Screen legend Gena Rowlands has been diagnosed with Alzheimer’s disorder.
The actress’ son, Nick Cassavetes, shared the information with Entertainment Weekly while reflecting on her job in the motion picture “The Notebook.” In the 2004 romance movie directed by Cassavetes, Rowlands performed the older variation of Rachel McAdams’ character, Allie, who is struggling from dementia.
“I got my mother to enjoy more mature Allie, and we invested a whole lot of time talking about Alzheimer’s and wanting to be reliable with it, and now, for the last five many years, she’s had Alzheimer’s,” Cassavetes informed Amusement Weekly. “She’s in entire dementia.”
The filmmaker and actor extra, “It’s so insane — we lived it, she acted it, and now it is on us.”
Rowlands’ performing profession dates back again to the 1950s, and she worked with her late husband John Cassavetes on movies like “A Female Under the Impact,” which attained her a most effective actress Oscar nomination in 1975. Rowlands was once more nominated for the greatest actress Oscar for her job in “Gloria,” also directed by Cassavetes, in 1981.
Rowlands has also won numerous Emmys for her performances in “The Betty Ford Story,” “Face of a Stranger” and “Hysterical Blindness.” Her other movie credits contain “Opening Night” and “The Skeleton Critical,” and she has appeared in dozens of Tv set displays, from “Alfred Hitchcock Presents” and “Columbo” to, much more just lately, “Monk” and “NCIS.”
Rowlands acquired an honorary Academy Award in 2015. At the time, Cate Blanchett described her as an “actress who has experienced the most profound affect on my operate,” while Laura Linney reflected that Rowlands “smashed and wrecked the feminine stereotype of her time.”

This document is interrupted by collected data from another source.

(* ===== verification/PagingMap.v ===== *)
(** * Adding and removing mappings

    [map_into] changes the translation of one page and of no other, also when
    it has to split a large page; [unmap_into] removes one.  The lookups of the
    kernel agree with the hardware walk. *)

From S2P Require Import Prelude Buddy BuddyInv BuddyOps BuddyTables BuddySpec PageAlloc BuddyPages VfsTypes Vma Paging PagingWalk.
From stdpp Require Import base gmap numbers sets strings list.
Local Open Scope Z_scope.

(** ** Bits of entries *)

Lemma land_pow_testbit e b : 0 ≤ b → negb (Z.land e (2 ^ b) =? 0) = Z.testbit e b.
Proof.
  intros Hb. destruct (Z.testbit e b) eqn:Ht.
  - apply negb_true_iff, Z.eqb_neq. intros H. apply (f_equal (λ z, Z.testbit z b)) in H.
    rewrite Z.land_spec, Z.bits_0, Z.pow2_bits_true, Ht in H by done. done.
  - apply negb_false_iff, Z.eqb_eq. apply Z.bits_inj'. intros i Hi. rewrite Z.land_spec, Z.bits_0, Z.pow2_bits_eqb by done.
    destruct (Z.eqb_spec b i) as [<-|]; [by rewrite Ht|apply andb_false_r].
Qed.

Lemma present_bit e : present e = Z.testbit e 0.
Proof. exact (land_pow_testbit e 0 ltac:(lia)). Qed.
Lemma writable_bit e : writable e = Z.testbit e 1.
Proof. exact (land_pow_testbit e 1 ltac:(lia)). Qed.
Lemma user_bit e : user e = Z.testbit e 2.
Proof. exact (land_pow_testbit e 2 ltac:(lia)). Qed.
Lemma huge_bit e : huge e = Z.testbit e 7.
Proof. exact (land_pow_testbit e 7 ltac:(lia)). Qed.

Lemma ones_bit n i : 0 ≤ n → 0 ≤ i → Z.testbit (Z.ones n) i = bool_decide (i < n).
Proof.
  intros Hn Hi. destruct (decide (i < n)).
  - rewrite bool_decide_true by done. apply Z.ones_spec_low. lia.
  - rewrite bool_decide_false by done. apply Z.ones_spec_high. lia.
Qed.

Lemma mask_bit lo n i : 0 ≤ lo → 0 ≤ n → 0 ≤ i →
  Z.testbit (Z.shiftl (Z.ones n) lo) i = bool_decide (lo ≤ i < lo + n).
Proof.
  intros Hlo Hn Hi. rewrite Z.shiftl_spec by done. destruct (decide (lo ≤ i)).
  - rewrite ones_bit by lia. apply bool_decide_ext. lia.
  - rewrite Z.testbit_neg_r by lia. rewrite bool_decide_false; [done|lia].
Qed.

Lemma addr_of_bit e i : 0 ≤ i → Z.testbit (addr_of e) i = Z.testbit e i && bool_decide (12 ≤ i < 52).
Proof. intros. unfold addr_of. rewrite Z.land_spec. change PTE_ADDR_MASK with (Z.shiftl (Z.ones 40) 12). by rewrite mask_bit. Qed.

(** The offset inside a large page: an index and the offset inside the smaller
    page. *)
Lemma low_split v k : 0 ≤ k → Z.land v (2 ^ (k + 9) - 1) = Z.lor (Z.shiftl (vpn k v) k) (Z.land v (2 ^ k - 1)).
Proof.
  intros Hk. rewrite !Z.sub_1_r, <- !Z.ones_equiv.
  apply Z.bits_inj'. intros i Hi. rewrite Z.lor_spec, !Z.land_spec, !ones_bit by lia.
  rewrite Z.shiftl_spec by lia. unfold vpn. destruct (decide (k ≤ i)).
  - rewrite Z.land_spec, Z.shiftr_spec by lia. change 0x1FF with (Z.ones 9). rewrite ones_bit by lia.
    replace (i - k + k) with i by lia. rewrite (bool_decide_false (i < k)) by lia. rewrite andb_false_r, orb_false_r.
    f_equal. apply bool_decide_ext. lia.
  - rewrite (Z.testbit_neg_r _ (i - k)) by lia. cbn [orb]. f_equal. apply bool_decide_ext. lia.
Qed.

In her acceptance speech, Rowlands remembered her late husband, John Cassavetes.
“He wrote me the most superb sections, and for other actresses too, and sometimes he directed them,” she said. “I undoubtedly do have to thank him for that.”
Rowlands’ mother also suffered from Alzheimer’s sickness. The actress formerly told O journal, “(‘The Notebook’) was notably challenging mainly because I enjoy a character who has Alzheimer’s. I went via that with my mother, and if Nick hadn’t directed the movie, I really don’t imagine I would have gone for it — it’s just as well challenging.”